→ What is expected: Report every line of the data where the string "negb" appears.

+++ Extracted entries +++

Fixpoint setScope (xs : list string) (rs : list Repr) (sc : scope) : scope :=
  match xs, rs with x :: xs, r :: rs => setScope xs rs (<[x := r]> sc) | _, _ => sc end.

(** Either every name is new, or every name is rebound to the same scalar. *)
Definition lowerTupleAssign (c : lowerCtx) (sc : scope) (tgts vals : list Ast.Expr) : BM lowered :=
  check (Nat.eqb (length tgts) (length vals) && Nat.leb 2 (length tgts))
    (names <- blift (mapM nameOf tgts) ;;
     check (distinct names)
       (ps <- lowerExprs c sc vals ;;
        let vs := map fst ps in let rs := map snd ps in
        let fresh := forallb (fun x => bool_decide (sc !! x = None)) names in
        let rebind := forallb (fun p => match sc !! p.1 with
          | Some prev => sameScalar prev p.2 | None => false end) (combine names rs) in
        check (fresh || rebind) (plain [Bind names vs fresh] (setScope names rs sc)))).

Definition newBindings (parent child : scope) : scope := child ∖ parent.

Definition allRead (c : lowerCtx) (m : scope) : bool :=
  forallb (fun p => bool_decide (p.1 ∈ reads c)) (map_to_list m).

(** [sort.Strings]. *)
Fixpoint insertString (x : string) (l : list string) : list string :=
  match l with [] => [x] | y :: l' => if String.leb x y then x :: l else y :: insertString x l' end.

Definition sortStrings (l : list string) : list string := foldr insertString [] l.

(** The names both arms bind, with the first arm's representation; refused
    when the arms disagree. *)
Definition joinScope (thenNew elseNew : scope) : option scope :=
  let both := filter (fun p => is_Some (elseNew !! p.1)) thenNew in
  if forallb (fun p => match elseNew !! p.1 with Some er => sameScalar p.2 er | None => true end)
       (map_to_list both)
  then Some both else None.

Definition joinDecls (joins : scope) : list Stmt :=
  map (fun x => VarDecl x (default zeroRepr (joins !! x))) (sortStrings (map fst (map_to_list joins))).

(** [lowerIf]: both arms are lowered twice, first to learn what they bind, then
    with the joined names in scope. *)
Definition lowerIf (c : lowerCtx) (cond : Ast.Expr) (hasElse : bool) (thn els : scope -> BM lowered)
    (sc : scope) : BM lowered :=
  let els sc := if hasElse then els sc else plain [] sc in
  '(x, cr) <- lowerExpr c sc cond ;;
  check (truthy cr)
    (t <- thn sc ;; e <- els sc ;;
     let thenNew := newBindings sc (lScope t) in
     let elseNew := newBindings sc (lScope e) in
     joins <- blift (joinScope thenNew elseNew) ;;
     check (allRead c thenNew && allRead c elseNew)
       (t2 <- thn (joins ∪ sc) ;; e2 <- els (joins ∪ sc) ;;
        ret <- blift (joinReturns (lRet t) (lRet e)) ;;
        bret (mkLowered (joinDecls joins ++ [If x (lStmts t2) (lStmts e2)]) ret
          (lTerm t && hasElse && lTerm e) (joins ∪ sc)))).

(** [lowerWhile]. *)
Definition lowerWhile (c : lowerCtx) (cond : Ast.Expr) (hasElse : bool) (body : scope -> BM lowered)
    (sc : scope) : BM lowered :=
  check (negb hasElse)
    ('(x, cr) <- lowerExpr c sc cond ;;
     let cc := costExpr x noCost in
     check (truthy cr && negb (EntryGuards cc + LoopGuards cc >? 0))
       (b <- body sc ;; plain [While x (lStmts b)] sc)).

(** The arguments of a [range] call: start, stop, and whether it counts down. *)
Definition rangeArgs (args : list (Arg Ast.Expr)) : option (option Ast.Expr * Ast.Expr * bool) :=
  if positional args then
    match args with
    | [stop] => Some (None, argValue stop, false)
    | [start; stop] => Some (Some (argValue start), argValue stop, false)
    | [start; stop; step] =>
        s ← constStep (argValue step);
        if s =? 1 then Some (Some (argValue start), argValue stop, false)
        else if s =? -1 then Some (Some (argValue start), argValue stop, true) else None
    | _ => None
    end
  else None.

Definition lowerStart (c : lowerCtx) (sc : scope) (start : option Ast.Expr) : BM Expr :=
  match start with
  | None => bret (Int 0)
  | Some e => '(s, sr) <- lowerExpr c sc e ;; check (isScalar SInt sr) (bret s)
  end.

(** The stop bound: a literal or a name the body leaves alone is read by the
    loop, anything else is hoisted into a fresh local. *)
Definition lowerStop (sc : scope) (body : list Ast.Stmt) (loopVar : string) (e : Ast.Expr)
    (stop : Expr) (stopR : Repr) : option (list Stmt * Expr) :=
  match e with
  | Ast.IntLit _ => Some ([], stop)
  | Ast.Name y => if bodyAssigns body y then None else Some ([], stop)
  | _ =>
      tmp ← freshLocal sc body loopVar "bound";
      Some ([Define tmp stop], Var tmp stopR)
  end.

(** [lowerFor] on a [range] call. *)
Definition lowerForRange (c : lowerCtx) (x : string) (args : list (Arg Ast.Expr))
    (stmts : list Ast.Stmt) (body : scope -> BM lowered) (sc : scope) : BM lowered :=
  '(start, stop, down) <- blift (rangeArgs args) ;;
  s <- lowerStart c sc start ;;
  '(t, tr) <- lowerExpr c sc stop ;;
  check (isScalar SInt tr)
    ('(pre, bnd) <- blift (lowerStop sc stmts x stop t tr) ;;
     check (negb (bodyAssigns stmts x))
       (b <- body (<[x := intRepr]> sc) ;;
        plain (pre ++ [ForCount x s bnd down (lStmts b) None]) sc)).

(** One argument of a driven generator: a field of the handle, or evaluated
    for its effect. *)
Fixpoint genArgs (args : list (Expr * Repr)) (ps : list GenParam) :
    option (list Stmt * list (string * Expr)) :=
  match args, ps with
  | [], [] => Some ([], [])
  | (v, r) :: args, p :: ps =>
      if sameScalar r (GpRepr p) then
        rest ← genArgs args ps;
        Some (if Saved p then (rest.1, (GpName p, v) :: rest.2)
              else if pureDiscardable v then rest else (Discard v :: rest.1, rest.2))
      else None
  | _, _ => None
  end.

(** [lowerForGen]. *)
Definition lowerForGen (c : lowerCtx) (x : string) (sig : StaticGenerator) (args : list (Arg Ast.Expr))
    (stmts : list Ast.Stmt) (body : scope -> BM lowered) (sc : scope) : BM lowered :=
  check (positional args && Nat.eqb (length args) (length (SgParams sig)) && negb (bodyAssigns stmts x))
    (ps <- lowerExprs c sc (map argValue args) ;;
     '(pre, fields) <- blift (genArgs ps (SgParams sig)) ;;
     handle <- blift (freshLocal sc stmts x "g") ;;
     let handleR := mkRepr ("*" +:+ SgGoName sig) NotScalar None None in
     b <- body (<[x := SgElem sig]> (<[handle := handleR]> sc)) ;;
     plain (pre ++ [Define handle (GenNew (SgGoName sig) fields);
                    ForGen x (SgElem sig) (Var handle handleR) (lStmts b) (SgDeopt sig)]) sc).

(** [lowerFor]: a driven generator, or a [range]. *)
Definition lowerFor (c : lowerCtx) (target iter : Ast.Expr) (stmts : list Ast.Stmt) (hasElse : bool)
    (body : scope -> BM lowered) (sc : scope) : BM lowered :=
  check (negb hasElse)
    match target, iter with
    | Ast.Name x, Ast.Call (Ast.Name f) args =>
        check (bool_decide (sc !! x = None))
          (if String.eqb f "range" then lowerForRange c x args stmts body sc
           else match gens c f with
                | Some sig => lowerForGen c x sig args stmts body sc
                | None => unsupported
                end)
    | _, _ => unsupported
    end.

Definition nonempty {A} (l : list A) : bool := match l with [] => false | _ => true end.

(** The result of a block so far and of its next statement. *)
Definition nextRet (ret rr : option Repr) : option (option Repr) :=
  match rr with
  | None => Some ret
  | Some r =>
      match ret with
      | Some r0 => if sameScalar r0 r then Some rr else None
      | None => Some rr
      end
  end.

Fixpoint lowerStmt (c : lowerCtx) (s : Ast.Stmt) (sc : scope) {struct s} : BM lowered :=
  let lowerBody := fix lowerBody (c : lowerCtx) (l : list Ast.Stmt) (ret : option Repr) (term : bool)
      (sc : scope) : BM lowered :=
    match l with
    | [] => bret (mkLowered [] ret term sc)
    | s :: l =>
        x <- lowerStmt c s sc ;;
        ret <- blift (nextRet ret (lRet x)) ;;
        y <- lowerBody c l ret (term || lTerm x) (lScope x) ;;
        bret (mkLowered (lStmts x ++ lStmts y) (lRet y) (lTerm y) (lScope y))
    end in
  match s with
  | Ast.Pass => plain [] sc
  | Ast.Break => check (inLoop c) (plain [Break] sc)
  | Ast.Continue => check (inLoop c) (plain [Continue] sc)
  | Ast.Return (Some e) =>
      '(v, r) <- lowerExpr c sc e ;; bret (mkLowered [Return v] (Some r) true sc)
  | Ast.If cond thn els =>
      lowerIf c cond (nonempty els) (lowerBody c thn None false) (lowerBody c els None false) sc
  | Ast.While cond body els =>
      lowerWhile c cond (nonempty els) (lowerBody (loopCtx c) body None false) sc
  | Ast.For target iter body els _ =>
      lowerFor c target iter body (nonempty els) (lowerBody (loopCtx c) body None false) sc
  | Ast.Assign [Ast.TupleLit tgts] (Ast.TupleLit vals) => lowerTupleAssign c sc tgts vals
  | Ast.Assign [Ast.Name x] value => lowerAssign c sc x value
  | Ast.AnnAssign (Ast.Name x) ann (Some value) => lowerAnnAssign c sc x ann value
  | Ast.AugAssign (Ast.Name x) k value => lowerAugAssign c sc x k value
  | Ast.ExprStmt x => lowerExprStmt c sc x
  | _ => unsupported
  end.

(** [lowerBody]; [ret] and [term] are what the statements before it gave. *)
Fixpoint lowerBody (c : lowerCtx) (l : list Ast.Stmt) (ret : option Repr) (term : bool) (sc : scope) :
    BM lowered :=
  match l with
  | [] => bret (mkLowered [] ret term sc)
  | s :: l =>
      x <- lowerStmt c s sc ;;
      ret <- blift (nextRet ret (lRet x)) ;;
      y <- lowerBody c l ret (term || lTerm x) (lScope x) ;;
      bret (mkLowered (lStmts x ++ lStmts y) (lRet y) (lTerm y) (lScope y))
  end.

+++

→ Response area:
  check (negb hasElse)
     check (truthy cr && negb (EntryGuards cc + LoopGuards cc >? 0))
     check (negb (bodyAssigns stmts x))
  check (positional args && Nat.eqb (length args) (length (SgParams sig)) && negb (bodyAssigns stmts x))
  check (negb hasElse)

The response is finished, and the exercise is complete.